#### [Exercise prompt]
In the data, find each line where the word "lxor" appears and list that line.

#### [Dataset extract]
****************
(** [s.encode("ascii")]: strict, raises on a code point above 127. *)
Definition encode_ascii (s : str) : result WriteError bytes :=
  if is_ascii s then Ok (map (fun c => byte_of_Z (Z.of_N c)) s)
  else Raise (UnicodeEncodeError s).

(* ------------------------------------------------------------------ *)
(** ** CRC-32

    [binascii.crc32] is the CRC-32 of zlib and of the PNG specification:
    reflected polynomial 0xEDB88320, register preset to all ones, result
    complemented.  It is given here by its defining bit-serial algorithm. *)

Definition CRC_POLY : Z := 0xEDB88320.

Definition crc_bit (c : Z) : Z :=
  if Z.odd c then Z.lxor (Z.shiftr c 1) CRC_POLY else Z.shiftr c 1.

Definition crc_byte (c : Z) (b : byte) : Z :=
  Nat.iter 8 crc_bit (Z.lxor c (Z_of_byte b)).

Definition crc32 (data : bytes) : Z :=
  Z.lxor (fold_left crc_byte data 0xFFFFFFFF) 0xFFFFFFFF.

Definition compute_crc (type_bytes data : bytes) : Z :=
  Z.land (crc32 (type_bytes ++ data)) 0xFFFFFFFF.

(* ------------------------------------------------------------------ *)
(** ** The chunk record

    The fields of the dataclass, with a trailing underscore: the bare names
    are those of list functions and of the reader's local variables. *)

Record PNGChunk : Type := mkPNGChunk {
  length_ : Z;        (* [length] *)
  type_ : str;        (* [type], "4-char ASCII" *)
  data_ : bytes;      (* [data] *)
  crc_ : Z            (* [crc] *)
}.

Definition PNG_SIGNATURE : bytes :=
  [x89; x50; x4e; x47; x0d; x0a; x1a; x0a].

(* ------------------------------------------------------------------ *)
(** ** Reading *)

(** The first [n] bytes of the stream, fewer when it is shorter. *)
Fixpoint take (n : Z) (f : bytes) : bytes :=
  match f with
  | [] => []
  | b :: f' => if n <=? 0 then [] else b :: take (n - 1) f'
  end.

Fixpoint drop (n : Z) (f : bytes) : bytes :=
  match f with
  | [] => []
  | b :: f' => if n <=? 0 then f else drop (n - 1) f'
  end.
****************
#### [Response to the exercise]
  if Z.odd c then Z.lxor (Z.shiftr c 1) CRC_POLY else Z.shiftr c 1.
  Nat.iter 8 crc_bit (Z.lxor c (Z_of_byte b)).
  Z.lxor (fold_left crc_byte data 0xFFFFFFFF) 0xFFFFFFFF.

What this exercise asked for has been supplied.